(Stored items)
○ ○ ○ ○

(** ** Typing *)

(** A key that stands for a character leaves the modifiers as they are. *)
Lemma typed_ok c m en e q subs s : inv m en e q subs s -> is_char c ->
  wp False (insert_char c) (fun _ s' => if en then inv m true (ed_step e (KIns c)) q subs s' else inv m false e (push q c) subs s') s.
Proof.
  intros Hi Hc. unfold insert_char. unfold is_char in Hc. rewrite (proj2 (Z.eqb_neq c 0)) by lia. cbn [negb]. apply wp_bind, wp_gets; cbv beta. rewrite (iv_en _ _ _ _ _ _ Hi).
  destruct en; [by apply insert_line_ok|by apply emit_ok].
Qed.
Lemma char_key_ins c d : char_key c = KIns d -> c = d /\ c <> 0.
Proof. unfold char_key. destruct (Z.eqb_spec c 0); [done|]. by intros [= ->]. Qed.
Lemma cursor_not_ins sc c : cursor_key sc <> KIns c.
Proof. unfold cursor_key. by repeat case_match. Qed.
(** Where the character of a plain key comes from *)
Lemma plain_key_ins m sc c : plain_key m sc = KIns c -> 0 <= sc ->
  sc <> BACKSPACE /\ sc <> ENTER /\ sc <> ESCAPE /\ is_char c /\
  ((translate_numpad (numlock_on m) sc false = c) \/ (translate_numpad (numlock_on m) sc false = 0 /\ cursor_key sc = KNone /\ sc <= SC_MAX /\ key_base m sc = Some c)).
Proof.
  intros Hk Hs. unfold plain_key in Hk. pose proof (numpad_u8 (numlock_on m) sc false) as Hu.
  destruct (Z.eqb_spec sc BACKSPACE); [done|]. destruct (Z.eqb_spec sc ENTER); [done|]. destruct (Z.eqb_spec sc ESCAPE); [done|]. split_and!; [done..| |].
  all: unfold char_key at 1 in Hk; destruct (Z.eqb_spec (translate_numpad (numlock_on m) sc false) 0).
  2: { assert (c = translate_numpad (numlock_on m) sc false) as -> by congruence. unfold is_u8, is_char in *. lia. }
  3: { left. congruence. }
  all: destruct (cursor_key sc) eqn:Ek; try done; try (by apply cursor_not_ins in Ek); destruct (Z.ltb_spec SC_MAX sc); try done; destruct (key_base_ok m sc) as (d & Ed & Hd); [lia|];
    rewrite Ed in *; cbn [default from_option id] in Hk; apply char_key_ins in Hk as [<- Hne].
  - unfold is_u8, is_char in *. lia.
  - right. split_and!; done.
Qed.
Lemma handle_char ui sc c m en e q subs s : inv m en e q subs s -> is_u8 sc -> kbd_e0 m = false -> decode m sc = KIns c ->
  wp False (keyboard_handle_scancode ui sc) (fun _ s' => if en then inv m true (ed_step e (KIns c)) q subs s' else inv m false e (push q c) subs s') s.
Proof.
  intros Hi Hs He0 Hk. unfold decode in Hk. destruct (Z.leb_spec 0x80 sc) as [|Hlt]; [done|]. case_bool_decide as Hmod; [done|]. destruct (ctrl_pressed m && (sc =? 0x12)) eqn:Ekill; [done|].
  rewrite He0 in Hk. unfold modifier_codes in Hmod. rewrite !not_elem_of_cons in Hmod. destruct Hmod as (M1 & M2 & M3 & M4 & M5 & M6 & _).
  unfold keyboard_handle_scancode. apply wp_bind, wp_gets; cbv beta. rewrite (iv_md _ _ _ _ _ _ Hi), bit7, (proj2 (Z.leb_gt _ _)) by done.
  rewrite !(proj2 (Z.eqb_neq sc _)) by (done || unfold KBD_E0_PREFIX, CTRL_BREAK; lia). cbn [orb]. unfold is_u8 in Hs.
  destruct (plain_key_ins m sc c Hk ltac:(lia)) as (P1 & P2 & P3 & Hc & Hcase). rewrite Ekill. clear Ekill.
  apply wp_bind. eapply wp_mono; [apply prepare_ok; exact Hi|]. intros u s1 H1. rewrite He0. unfold key_make. apply wp_bind, wp_gets, wp_bind, wp_gets; cbv beta.
  rewrite (iv_en _ _ _ _ _ _ H1), (iv_md _ _ _ _ _ _ H1), !(proj2 (Z.eqb_neq sc _)) by done. cbv zeta. destruct Hcase as [->|(-> & Ecur & Hmax & Eb)].
  - unfold is_char in Hc. rewrite (proj2 (Z.eqb_neq c 0)) by lia. by apply typed_ok.
  - cbn [Z.eqb negb]. rewrite cursor_key_test, Ecur, andb_false_r. unfold SC_MAX, KEY_PGUP_MAKE, KEY_PGDN_MAKE in *. rewrite !(proj2 (Z.eqb_neq sc _)) by lia. rewrite !andb_false_r.
    unfold key_plain. apply wp_bind, wp_gets; cbv beta. rewrite (iv_md _ _ _ _ _ _ H1), Eb. unfold SC_MAX. rewrite (proj2 (Z.ltb_ge _ _)) by lia. apply wp_bind, wp_lift_some. by apply typed_ok.
Qed.
(** A sequence of scan codes *)
Fixpoint handle_all (ui : list Z -> M (kbd E) unit) (scs : list Z) : M (kbd E) unit :=
  match scs with
  | [] => ret tt
  | sc :: scs' => keyboard_handle_scancode ui sc;;; handle_all ui scs'
  end.
(** The scan codes stand for the characters of t. *)
Definition types (m : modifiers) (scs t : list Z) : Prop := Forall2 (fun sc c => is_u8 sc /\ decode m sc = KIns c) scs t.
Lemma type_text ui m scs t : types m scs t -> kbd_e0 m = false -> forall p e q subs s,
  inv m true e q subs s -> e = Ed p (length p) (ed_hist e) (ed_view e) (ed_saved e) -> (length p + length t <= 255)%nat ->
  forall k (Q : unit -> kbd E -> Prop),
  (forall s', inv m true (Ed (p ++ t) (length (p ++ t)) (ed_hist e) (ed_view e) (ed_saved e)) q subs s' -> wp False (handle_all ui k) Q s') ->
  wp False (handle_all ui (scs ++ k)) Q s.
Proof.
  intros Ht He0. induction Ht as [|sc c scs t [Hsc Hk] Ht IH]; intros p e q subs s Hi Ee Hlen k Q HQ; cbn [app handle_all].
  - apply HQ. rewrite app_nil_r. by rewrite <-Ee.
  - apply wp_bind. eapply wp_mono; [apply (handle_char ui sc c); [exact Hi|done..]|]. intros u s' Hs'. cbv beta iota in Hs'. cbn [length] in Hlen. rewrite Ee in Hs'. cbn [ed_step] in Hs'.
    rewrite (proj2 (Nat.ltb_lt _ _)), take_ge, drop_ge in Hs' by lia. eapply (IH (p ++ [c])); [exact Hs'|cbn [ed_hist ed_view ed_saved]; rewrite length_app; cbn; f_equal; lia|rewrite length_app; cbn; lia|].
    intros s2 H2. apply HQ. cbn [ed_hist ed_view ed_saved] in H2. rewrite <-app_assoc in H2. exact H2.
Qed.
Lemma type_keys ui m scs t : types m scs t -> kbd_e0 m = false -> forall q e subs s,
  inv m false e q subs s -> (length q + length t <= CAPACITY)%nat -> wp False (handle_all ui scs) (fun _ s' => inv m false e (q ++ t) subs s') s.
Proof.
  intros Ht He0. induction Ht as [|sc c scs t [Hsc Hk] Ht IH]; intros q e subs s Hi Hlen; cbn [handle_all].
  - apply wp_ret. by rewrite app_nil_r.
  - apply wp_bind. eapply wp_mono; [apply (handle_char ui sc c); [exact Hi|done..]|]. intros u s' Hs'. cbv beta iota in Hs'. cbn [length] in Hlen. unfold push in Hs'.
    rewrite (proj2 (Nat.ltb_lt _ _)) in Hs' by lia. eapply wp_mono; [eapply IH; [exact Hs'|rewrite length_app; cbn; lia]|]. intros v s2 H2. by rewrite <-app_assoc in H2.
Qed.
Lemma pop_ok c m en e q subs s : inv m en e (c :: q) subs s -> wp False note_keybuf_pop (fun r s' => r = Some c /\ inv m en e q subs s') s.
Proof.
  intros Hi. unfold note_keybuf_pop. apply wp_bind. eapply wp_mono; [apply on_env_inv; [auto with kbd|exact Hi]|]. intros u s1 (H1 & _).
  destruct (note_pop_rel c q (nt s1) (iv_note _ _ _ _ _ _ H1)) as (E1 & E2 & Hr). apply wp_bind, wp_gets; cbv beta. rewrite E1. apply wp_bind, wp_bind. rewrite E2. apply wp_lift_some, wp_ret. cbv beta iota zeta.
  apply wp_bind, wp_modify, wp_bind. eapply wp_mono; [apply (on_env_inv _ m en e q subs); [auto with kbd|]|]; [destruct H1; by constructor|]. intros v s2 (H2 & _). by apply wp_ret.
Qed.
Lemma pop_empty m en e subs s : inv m en e [] subs s -> wp False note_keybuf_pop (fun r s' => r = None /\ inv m en e [] subs s') s.
Proof.
  intros Hi. unfold note_keybuf_pop. apply wp_bind. eapply wp_mono; [apply on_env_inv; [auto with kbd|exact Hi]|]. intros u s1 (H1 & _).
  destruct (note_empty_rel (nt s1) (iv_note _ _ _ _ _ _ H1)) as (E1 & E2). apply wp_bind, wp_gets; cbv beta. rewrite E1. cbn [negb]. apply wp_bind, wp_ret. cbv beta iota zeta. rewrite E1.
  apply wp_bind, wp_modify, wp_bind. eapply wp_mono; [apply (on_env_inv _ m en e [] subs); [auto with kbd|]|]; [|intros v s2 (H2 & _); by apply wp_ret].
  destruct H1 as [Ha Hb [] Hd He Hf Hg]. by constructor.
Qed.
(** n calls of getkey *)
Fixpoint getkeys (hlt : M (kbd E) unit) (fuel n : nat) : M (kbd E) (list Z) :=
  match n with
  | O => ret []
  | S n' => c <- getkey hlt fuel;; r <- getkeys hlt fuel n';; ret (c :: r)
  end.
Lemma getkeys_ok hlt fuel m en e subs t : Forall is_char t -> forall q s, inv m en e (t ++ q) subs s ->
  wp False (getkeys hlt (S fuel) (length t)) (fun r s' => r = t /\ inv m en e q subs s') s.
Proof.
  induction t as [|c t IH]; intros Hf q s Hi; cbn [length getkeys]; [by apply wp_ret|]. apply list.Forall_cons in Hf as [Hc Hf]. apply wp_bind. cbn [getkey].
  apply wp_bind. eapply wp_mono; [exact (pop_ok c m en e (t ++ q) subs s Hi)|]. intros r s1 (-> & H1). cbv beta iota. unfold is_char in Hc. rewrite (proj2 (Z.eqb_neq c 0)) by lia. apply wp_ret, wp_bind.
  eapply wp_mono; [apply (IH Hf q); exact H1|]. intros r s2 (-> & H2). by apply wp_ret.
Qed.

○ ○ ○ ○

Please go through the data and copy each line containing the word "else".

* Answer space *
  wp False (insert_char c) (fun _ s' => if en then inv m true (ed_step e (KIns c)) q subs s' else inv m false e (push q c) subs s') s.
  wp False (keyboard_handle_scancode ui sc) (fun _ s' => if en then inv m true (ed_step e (KIns c)) q subs s' else inv m false e (push q c) subs s') s.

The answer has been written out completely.